DIRECTIONS — Examine each line of the data. Copy those that contain the string "replace".

RECORDS FOR THE EXERCISE —

Lemma tinytens_approx j : 0 ≤ j ≤ 4 → ∃ t, rd (E:=E) tinytens j = Done t ∧ approx 1 t (pow10 (- (16 * 2 ^ j)) * pow2 (scale_of (2 ^ j))).
Proof.
  intros Hi. pose proof tinytens_checked as Hc. cbn [zip zip_with tinytens] in Hc. cbn [forallb fst snd] in Hc.
  rewrite !andb_true_iff in Hc. destruct Hc as (H0 & H1 & H2 & H3 & H4 & _).
  assert (j = 0 ∨ j = 1 ∨ j = 2 ∨ j = 3 ∨ j = 4) as [ -> |[ -> |[ -> |[ -> | -> ]]]] by lia;
    (eexists; split; [reflexivity|]; apply near_inverse_ok; [lia|by vm_compute|assumption]).
Qed.

Lemma small_part q : 0 ≤ q → (0 < pow10 (- (16 * q)) * pow2 (scale_of q) <= 1)%R.
Proof.
  intros Hq. pose proof (pow10_pos (- (16 * q))). pose proof (pow2_pos (scale_of q)). split; [nra|]. unfold scale_of. destruct (Z.leb_spec 16 q).
  - pose proof (pow10_le (- (16 * q)) (- (106)) ltac:(lia)). pose proof (pow10_neg 106) as Hn. pose proof (pow2_pos 106).
    assert (pow2 106 <= pow10 106)%R by (rewrite pow2_IZR, pow10_IZR by lia; apply IZR_le; apply Z.pow_le_mono_l; lia). pose proof (pow10_pos (- (106))). nra.
  - pose proof (pow10_le (- (16 * q)) 0 ltac:(lia)) as Hle1. change (pow10 0) with 1%R in Hle1. change (pow2 0) with 1%R. lra.
Qed.

Lemma scale_split h j : 0 ≤ h → 0 ≤ j ≤ 4 → (2 * h + 1) * 2 ^ j < 32 → scale_of ((2 * h + 1) * 2 ^ j) = scale_of (2 ^ j) + scale_of (h * 2 ^ (j + 1)).
Proof.
  intros Hh Hj Hlt. rewrite Z.pow_add_r by lia. change (2 ^ 1) with 2. unfold scale_of.
  assert (j = 0 ∨ j = 1 ∨ j = 2 ∨ j = 3 ∨ j = 4) as [-> |[-> |[-> |[-> | ->]]]] by lia;
    [change (2 ^ 0) with 1 in *|change (2 ^ 1) with 2 in *|change (2 ^ 2) with 4 in *|change (2 ^ 3) with 8 in *|change (2 ^ 4) with 16 in *];
    repeat match goal with |- context [16 <=? ?a] => destruct (Z.leb_spec 16 a) end; lia.
Qed.

Lemma down_tens_spec fuel rv q j n X :
  0 ≤ q → 0 ≤ j ≤ 5 → q * 2 ^ j < 32 → q < 2 ^ (Z.of_nat fuel - 1) → approx n rv X → (X <= pow2 1021)%R → (n + 2 * Z.to_nat (5 - j) ≤ 30)%nat →
  (pow2 (-1000) <= X * (pow10 (- (16 * (q * 2 ^ j))) * pow2 (scale_of (q * 2 ^ j))))%R →
  ∃ v, down_tens (E:=E) fuel rv q j = Done v ∧ approx (n + 2 * Z.to_nat (5 - j)) v (X * (pow10 (- (16 * (q * 2 ^ j))) * pow2 (scale_of (q * 2 ^ j)))).
Proof.
  revert rv q j n X. induction fuel as [|fuel IH]; intros rv q j n X Hq Hj Hqj Hf HX Hmax Hn Hmin; [change (2 ^ (Z.of_nat 0 - 1)) with 0 in Hf; lia|].
  pose proof (Z.pow_pos_nonneg 2 j ltac:(lia) ltac:(lia)) as Hpj. cbn [down_tens]. destruct (Z.ltb_spec 0 q) as [H0|H0].
  2: { assert (q = 0) as -> by lia. exists rv. split; [done|]. change (16 * (0 * 2 ^ j)) with 0. change (scale_of (0 * 2 ^ j)) with 0. change (pow10 (- 0)) with 1%R. change (pow2 0) with 1%R.
       rewrite !Rmult_1_r. by apply (approx_le n); [lia|]. }
  assert (j ≤ 4) as Hj4 by (destruct (decide (j ≤ 4)) as [|H4]; [done|]; assert (j = 5) as -> by lia; lia).
  pose proof (Z.div_mod q 2 ltac:(lia)) as Hdm. rewrite Zmod_odd in Hdm. rewrite Z.shiftr_div_pow2 by lia. change (2 ^ 1) with 2.
  assert (0 ≤ q / 2) as Hq1 by (apply Z.div_pos; lia).
  replace (Z.of_nat (S fuel) - 1) with (Z.of_nat fuel) in Hf by lia.
  assert (q / 2 < 2 ^ (Z.of_nat fuel - 1)) as Hq2.
  { destruct fuel as [|f]; [change (2 ^ Z.of_nat 0) with 1 in Hf; lia|]. apply Z.div_lt_upper_bound; [lia|]. rewrite <- Z.pow_succ_r by lia. by replace (Z.succ (Z.of_nat (S f) - 1)) with (Z.of_nat (S f)) by lia. }
  assert (2 ^ (j + 1) = 2 * 2 ^ j) as Hp1 by (rewrite Z.pow_add_r by lia; change (2 ^ 1) with 2; lia).
  assert (q / 2 * 2 ^ (j + 1) < 32) as Hq3 by (rewrite Hp1; destruct (Z.odd q); nia).
  assert (Z.to_nat (5 - j) = S (Z.to_nat (5 - (j + 1)))) as Hn5 by lia. destruct (Z.odd q) eqn:Hodd.
  - destruct (tinytens_approx j ltac:(lia)) as (t & -> & At). cbn [obind]. set (T := (pow10 (- (16 * 2 ^ j)) * pow2 (scale_of (2 ^ j)))%R) in *.
    pose proof (small_part (2 ^ j) ltac:(lia)) as HT. fold T in HT. pose proof (small_part (q / 2 * 2 ^ (j + 1)) ltac:(nia)) as HS.
    assert (pow10 (- (16 * (q * 2 ^ j))) * pow2 (scale_of (q * 2 ^ j)) = T * (pow10 (- (16 * (q / 2 * 2 ^ (j + 1)))) * pow2 (scale_of (q / 2 * 2 ^ (j + 1)))))%R as Heq.
    { unfold T. assert (- (16 * (q * 2 ^ j)) = - (16 * 2 ^ j) + - (16 * (q / 2 * 2 ^ (j + 1)))) as -> by (rewrite Hp1; nia). rewrite tenpow_add.
      rewrite Hdm at 2. rewrite (scale_split (q / 2) j), pow2_add by (rewrite <- ?Hdm; lia). ring. }
    rewrite Heq, <- Rmult_assoc in Hmin |- *. set (S1 := (pow10 (- (16 * (q / 2 * 2 ^ (j + 1)))) * pow2 (scale_of (q / 2 * 2 ^ (j + 1))))%R) in *.
    assert (0 < X)%R as HXp by apply (proj2 HX). pose proof (pow2_pos (-1000)). assert (pow2 (-1000) <= X * T)%R as HXT by nra. pose proof (pow2_le (-1021) (-1000) ltac:(lia)).
    destruct (IH (fmul rv t) (q / 2) (j + 1) (n + 1 + 1)%nat (X * T)%R) as (v & Hv & Av); try done; [lia| |nra|lia|].
    { apply approx_mult; [done|done|lia|]. split; [lra|nra]. }
    exists v. split; [done|]. eapply approx_le; [|exact Av]. lia.
  - cbn [obind]. assert (q / 2 * 2 ^ (j + 1) = q * 2 ^ j) as Heq by (rewrite Hp1; nia).
    destruct (IH rv (q / 2) (j + 1) n X) as (v & Hv & Av); try done; [lia|lia|by rewrite Heq|]. rewrite Heq in Av.
    exists v. split; [done|]. eapply approx_le; [|exact Av]. lia.
Qed.

Lemma low_power_down v i n X :
  approx n v X → (n ≤ 2)%nat → (1 <= X <= pow2 60)%R → 0 ≤ i ≤ 15 →
  ∃ v1, (if i =? 0 then Done v else obind (rd (E:=E) tens i) (λ t, Done (fdiv v t))) = Done v1 ∧ approx (n + 1) v1 (X * pow10 (- i)) ∧
    (pow2 (-50) <= X * pow10 (- i) <= pow2 60)%R.
Proof.
  intros HX Hn HX1 Hi. pose proof (pow10_small i Hi) as Hp. assert (X / pow10 i = X * pow10 (- i))%R as Hdiv by (unfold Rdiv; by rewrite pow10_inv).
  assert (pow2 (-50) <= X * pow10 (- i) <= pow2 60)%R as Hr.
  { pose proof (pow10_neg i). pose proof (pow2_neg 50) as H50. change (- (50)) with (-50) in H50. pose proof (pow10_pos (- i)). pose proof (pow2_pos (-50)). pose proof (pow2_pos 50). split; [|nra].
    assert (pow2 (-50) <= pow10 (- i))%R; [|nra]. apply Rmult_le_reg_l with (pow10 i); [lra|]. nra. }
  destruct (Z.eqb_spec i 0) as [->|Hi0].
  - exists v. change (pow10 (- 0)) with 1%R in *. rewrite Rmult_1_r in *. split; [done|]. split; [by apply (approx_le n); [lia|]|lra].
  - destruct (tens_approx i ltac:(lia)) as (t & -> & At). exists (fdiv v t). split; [done|]. split; [|done]. rewrite <- Hdiv in *. rewrite <- (Nat.add_0_r n).
    apply approx_div; [done|done|lia|]. pose proof (pow2_le (-1021) (-50) ltac:(lia)). pose proof (pow2_le 60 1021 ltac:(lia)). lra.
Qed.

Lemma pow10_small_limit : (pow2 1079 < pow10 325)%R ∧ (pow10 255 <= pow2 912)%R.
Proof. rewrite !pow10_IZR, !pow2_IZR by lia. split; [apply IZR_lt|apply IZR_le]; by vm_compute. Qed.

Lemma scale_down_spec v e1 n X :
  approx n v X → (n ≤ 2)%nat → (1 <= X <= pow2 60)%R → 0 < e1 → (pow2 (-1019) <= X * pow10 (- e1))%R →
  ∃ m e, scale_down (E:=E) v e1 = Done (First (dbl m e) (scale_of (e1 / 16))) ∧ normal_m m ∧ approx 15 (dbl m e) (X * pow10 (- e1) * pow2 (scale_of (e1 / 16))) ∧
    (scale_of (e1 / 16) = 0 → (pow2 (-912) <= X * pow10 (- e1))%R).
Proof.
  intros HX Hn HX1 He Hmin. unfold scale_down. cbv zeta. rewrite land_15, shiftr_4. pose proof (Z.mod_pos_bound e1 16 ltac:(lia)) as Hm. pose proof (Z.div_mod e1 16 ltac:(lia)) as Hdm.
  set (i := e1 mod 16) in *. set (q := e1 / 16) in *. assert (0 ≤ q) as Hq0 by (apply Z.div_pos; lia). destruct pow10_small_limit as [HL1 HL2].
  destruct (low_power_down v i n X HX Hn HX1 ltac:(lia)) as (v1 & -> & A1 & HX2). cbn [obind].
  assert (X * pow10 (- e1) = X * pow10 (- i) * pow10 (- (16 * q)))%R as Hsplit by (rewrite Rmult_assoc, <- tenpow_add; do 2 f_equal; lia).
  assert (e1 < 325) as He325.
  { destruct (decide (e1 < 325)) as [|Hge]; [done|]. exfalso. pose proof (pow10_le 325 e1 ltac:(lia)). pose proof (pow10_neg e1) as Hn1. pose proof (pow10_pos e1). pose proof (pow10_pos (- e1)).
    assert (pow2 (-1019) * pow10 e1 <= X)%R by (apply Rle_trans with (X * pow10 (- e1) * pow10 e1)%R; [apply Rmult_le_compat_r; lra|right; rewrite Rmult_assoc, (Rmult_comm (pow10 (- e1))), Hn1; ring]).
    pose proof (pow2_pos (-1019)). assert (pow2 60 = pow2 (-1019) * pow2 1079)%R as H60 by (rewrite <- pow2_add; done). rewrite H60 in HX1. assert (pow2 1079 < pow10 e1)%R by lra. nra. }
  assert (scale_of q = 0 → (pow2 (-912) <= X * pow10 (- e1))%R) as Hsc0.
  { intros H0. assert (q < 16) by (unfold scale_of in H0; destruct (Z.leb_spec 16 q); lia). pose proof (pow10_le (- (255)) (- e1) ltac:(lia)). pose proof (pow10_neg 255) as Hn1. pose proof (pow2_neg 912) as Hn2. change (- (912)) with (-912) in Hn2.
    pose proof (pow10_pos 255). pose proof (pow10_pos (- (255))). pose proof (pow2_pos 912). pose proof (pow2_pos (-912)). assert (pow2 (-912) <= pow10 (- (255)))%R; [|nra].
    apply Rmult_le_reg_l with (pow2 912); [done|]. rewrite Hn2. nra. }
  destruct (Z.eqb_spec q 0) as [H0|H0].
  { rewrite H0 in *. change (16 * 0) with 0 in *. change (pow10 (- 0)) with 1%R in *. change (scale_of 0) with 0 in *. change (pow2 0) with 1%R. rewrite !Rmult_1_r in *. rewrite Hsplit in *.
    destruct (approx_normal (n + 1) v1 _ (-50) 60 ltac:(lia) A1 HX2 ltac:(lia)) as (m & e & -> & Hnm & _). exists m, e.
    split; [done|]. split; [done|]. split; [by apply (approx_le (n + 1)); [lia|]|done]. }
  change (Z.shiftl 1 n_bigtens) with 32. rewrite (proj2 (Z.leb_gt 32 q)) by lia. change Scale_Bit with Bletch. rewrite land_16 by lia.
  assert ((if q <? 16 then 0 else 2 * P) = scale_of q) as -> by (unfold scale_of, P; destruct (Z.leb_spec 16 q), (Z.ltb_spec q 16); lia).
  set (F := (X * pow10 (- e1) * pow2 (scale_of q))%R). assert (pow2 (-913) <= F)%R as HF.
  { unfold F. unfold scale_of in *. destruct (16 <=? q); [|change (pow2 0) with 1%R; rewrite Rmult_1_r; specialize (Hsc0 eq_refl); pose proof (pow2_le (-913) (-912) ltac:(lia)); lra]. change (-913) with (-1019 + 106). rewrite pow2_add. apply Rmult_le_compat_r; [pose proof (pow2_pos 106); lra|done]. }
  assert (X * pow10 (- i) * (pow10 (- (16 * (q * 2 ^ 0))) * pow2 (scale_of (q * 2 ^ 0))) = F)%R as HFe by (unfold F; rewrite Hsplit; change (2 ^ 0) with 1; rewrite Z.mul_1_r; ring).
  pose proof (pow2_le 60 1021 ltac:(lia)). pose proof (pow2_le (-1000) (-913) ltac:(lia)).
  destruct (down_tens_spec 10 v1 q 0 (n + 1) _ Hq0 ltac:(lia) ltac:(lia) ltac:(change (2 ^ (Z.of_nat 10 - 1)) with 512; lia) A1 ltac:(lra)) as (v2 & -> & A2); [lia|lra|]. rewrite HFe in A2. cbn [obind].
  assert (F <= pow2 60)%R as HF60.
  { rewrite <- HFe. pose proof (small_part (q * 2 ^ 0) ltac:(lia)). pose proof (pow2_pos (-50)). nra. }
  destruct (approx_normal (n + 1 + 2 * Z.to_nat (5 - 0)) v2 F (-913) 60 ltac:(lia) A2 ltac:(lra) ltac:(lia)) as (m & e & -> & Hnm & He2 & He3).
  rewrite exp_field_dbl by done. rewrite (proj2 (Z.ltb_ge 0 (2 * P + 1 - (e + 1075)))) by (unfold P; lia). rewrite andb_false_r. cbn [andb is_zero dbl].
  exists m, e. split; [done|]. split; [done|]. split; [|done]. eapply approx_le; [|exact A2]. lia.
Qed.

COMPLETED EXERCISE —
  replace (Z.of_nat (S fuel) - 1) with (Z.of_nat fuel) in Hf by lia.
  { destruct fuel as [|f]; [change (2 ^ Z.of_nat 0) with 1 in Hf; lia|]. apply Z.div_lt_upper_bound; [lia|]. rewrite <- Z.pow_succ_r by lia. by replace (Z.succ (Z.of_nat (S f) - 1)) with (Z.of_nat (S f)) by lia. }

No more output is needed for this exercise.